Tuesday, August 6, 2013
S.C. Says Light Rail Project on Westside May Continue
By a MetNews Staff Writer
The California Supreme Court yesterday gave the go-ahead to completing construction of a 6.6-mile light rail system between Culver City and Santa Monica, holding that the environmental impact report—though viewed by four members as flawed—was legally sufficient.
The EIR, conducted by the Exposition Metro Line Construction Authority, was grounded in projections of traffic, congestion and air quality in 2030. That was insufficient, according to a citizens’ group, Neighbors for Small Rail, which sought a writ of mandate under the California Environmental Quality Act to block the project.
It pointed out that an administrative regulation that says that existing conditions “will normally constitute the baseline physical conditions by which a lead agency determines whether an impact is significant.”
Los Angeles Superior Court Judge Thomas I. McKnew Jr. spurned the challenge, and the Court of Appeal for this district affirmed in an opinion by Div. Eight of this district’s Court of Appeal. Meanwhile, construction is underway and is slated to be completed in 2015.
The Court of Appeal’s decision was upheld yesterday by a splintered court, with three opinions being filed.
Justice Kathryn Werdegar authored the majority opinion, joined in by Justices Joyce Kennard and Carol Corrigan. She acknowledged that focusing on present conditions, not anticipated future conditions, was the “norm,” but declared:
“A departure from this norm can be justified by substantial evidence that an analysis based on existing conditions would tend to be misleading or without informational value to EIR users.”
She immediately added:
“Here, however, the Expo Authority fails to demonstrate the existence of such evidence in the administrative record.”
But that defect, Werdegar declared, does not mean the project—the second leg of a system that will start with a 15-mile link between downtown Los Angeles and Culver City—must be abandoned.

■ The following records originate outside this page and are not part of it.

(** Forwarding stops at the first error and returns it. *)
Lemma forward_until_error_trace {W : Type} (env : Env W) (aruid : Z)
    (pairs : list (VibrationDeviceHandle * VibrationValue)) :
  forall (w : W) r w' tr,
  forward_until_error env aruid pairs w = (r, w', tr) ->
  r = first_failing (delegate_answers tr) /\
  length (delegate_calls tr) = length tr /\
  (exists k, delegate_calls tr = take k (vibration_calls aruid pairs)) /\
  (IsError r = false -> delegate_calls tr = vibration_calls aruid pairs) /\
  (forall i e, delegate_answers tr !! i = Some e -> IsError e = true ->
     S i = length tr).
Proof.
  induction pairs as [|[h v] rest IH]; intros w r w' tr Hrun.
  - injection Hrun as <- <- <-. simpl. split; [reflexivity|].
    split; [reflexivity|]. split; [now exists 0%nat|].
    split; [reflexivity|]. intros i e Hi. discriminate.
  - cbn [forward_until_error] in Hrun.
    destruct (delegate env (SendVibrationValue aruid h v) w) as [r1 w1].
    destruct (IsError r1) eqn:He.
    + injection Hrun as <- <- <-. cbn [delegate_answers first_failing].
      rewrite He. split; [reflexivity|]. split; [reflexivity|].
      split; [now exists 1%nat|]. split; [congruence|].
      intros [|i] e Hi; [reflexivity|discriminate].
    + destruct (forward_until_error env aruid rest w1) as [[r' w2] tr'] eqn:Hf.
      injection Hrun as <- <- <-.
      destruct (IH w1 r' w2 tr' Hf) as (Hr & Hlen & [k Hk] & Hall & Hstop).
      cbn [delegate_answers delegate_calls first_failing]. rewrite He.
      split; [exact Hr|]. split; [simpl; now rewrite Hlen|].
      split; [exists (S k); simpl; now rewrite Hk|].
      split; [intros Hok; simpl; now rewrite (Hall Hok)|].
      intros [|i] e Hi Herr.
      * injection Hi as <-. congruence.
      * simpl. f_equal. now apply (Hstop i e).
Qed.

The construction authority’s “abuse of discretion was nonprejudicial,” the jurist wrote, explaining:
“Under the particular facts of this case, the agency’s examination of certain environmental impacts only on projected year 2030 conditions, and not on existing environmental conditions, did not deprive the agency or the public of substantial relevant information on those impacts.”
Discretion Not Abused
Justice Marvin Baxter wrote a concurring and dissenting opinion in which he disputed the majority’s notion that the construction authority had abused its discretion. He was joined by Chief Justice Tani Cantil-Sakauye and Justice Ming Chin.
Baxter insisted that “the majority’s restrictions on agency discretion find no support in CEQA or in the regulations promulgated thereunder.”

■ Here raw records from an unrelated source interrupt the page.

(** *** [reconocer] once the getters have returned *)

Lemma reconocer_getters (env : Env) (body : string) (st : State) :
  reconocer env body st =
  match getters env st with
  | (st1, t1, Some (Some d, Some e, Some db)) =>
      match decode_request env body with
      | Some arr =>
          match detect_faces env d arr with
          | Some dets =>
              (st1,
               t1 ++ EvRequest :: EvDetect arr
                  :: flat_map (face_trace env arr e db) dets,
               Some (Success (map (resultado_de env arr e db) dets)))
          | None => (st1, t1 ++ [EvRequest; EvDetect arr], Some Failure)
          end
      | None => (st1, t1 ++ [EvRequest], Some Failure)
      end
  | (st1, t1, Some (det, emb, db)) =>
      (st1, t1,
       Some (NotReady (is_not_None det) (is_not_None emb) (is_not_None db)))
  | (st1, t1, None) => (st1, t1, Some Failure)
  end.
Proof.
  unfold reconocer, getters, try_except, bindM.
  destruct (get_detector env st) as [[s1 t1] [det|]]; simpl;
    [|rewrite app_nil_r; reflexivity].
  destruct (get_embedder env s1) as [[s2 t2] [emb|]]; simpl;
    [|rewrite app_nil_r; reflexivity].
  destruct (get_database env s2) as [[s3 t3] [db|]]; simpl;
    [|rewrite !app_nil_r; reflexivity].
  rewrite !app_nil_r.
  destruct det as [d|], emb as [e|], db as [b|]; simpl;
    try (rewrite !app_nil_r; reflexivity).
  unfold lift, emit, ret; simpl.
  destruct (decode_request env body) as [arr|]; simpl;
    [|rewrite !app_nil_r, <- !app_assoc; reflexivity].
  destruct (detect_faces env d arr) as [dets|]; simpl;
    [|rewrite !app_nil_r, <- !app_assoc; reflexivity].
  rewrite for_caras_run. simpl.
  rewrite !app_nil_r, <- !app_assoc. reflexivity.
Qed.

Justice Goodwin Liu, in a concurring and dissenting opinion, agreed with the majority that the agency abused its discretion, but disagreed that the error was nonprejudicial. He said:
“[T]he fact that the project in 2030 is expected to have only a small effect on traffic congestion when compared to conditions in 2030 provides no reason to think that the project in 2015, at the start of operations, would have no greater impact when compared to conditions in 2015.
“The EIR compared measures of congestion in 2030 if the project is built to measures of congestion in 2030 if the project is not built. But the measures of congestion in 2030 if the project is not built reflect significant predicted increases in congestion due to population growth. Thus it is not surprising that the project is expected to have little impact on congestion in 2030 when measured against the heightened congestion expected in 2030. But that finding sheds no light on the extent or magnitude of the project’s traffic impacts when it begins to operate in 2015, before the predicted increase in congestion due to population growth from 2015 to 2030. Without knowing how significant this transient impact on traffic congestion might be, how are the public and decision makers to decide whether the short-term pain is worth the long-term gain promised by the light-rail project?”
The case is Neighbors for Smart Rail v. Exposition Metro Line Construction Authority, 2013 S.O.S. 3999.
Arguing the case before the Supreme Court were John M. Bowman of the Century City firm of Elkins Kalt Weintraub Reuben Gartside, who represented Neighbors for Smart Rail, and Robert D. Thornton of Nossaman’s Irvine office, presenting the case for the construction authority.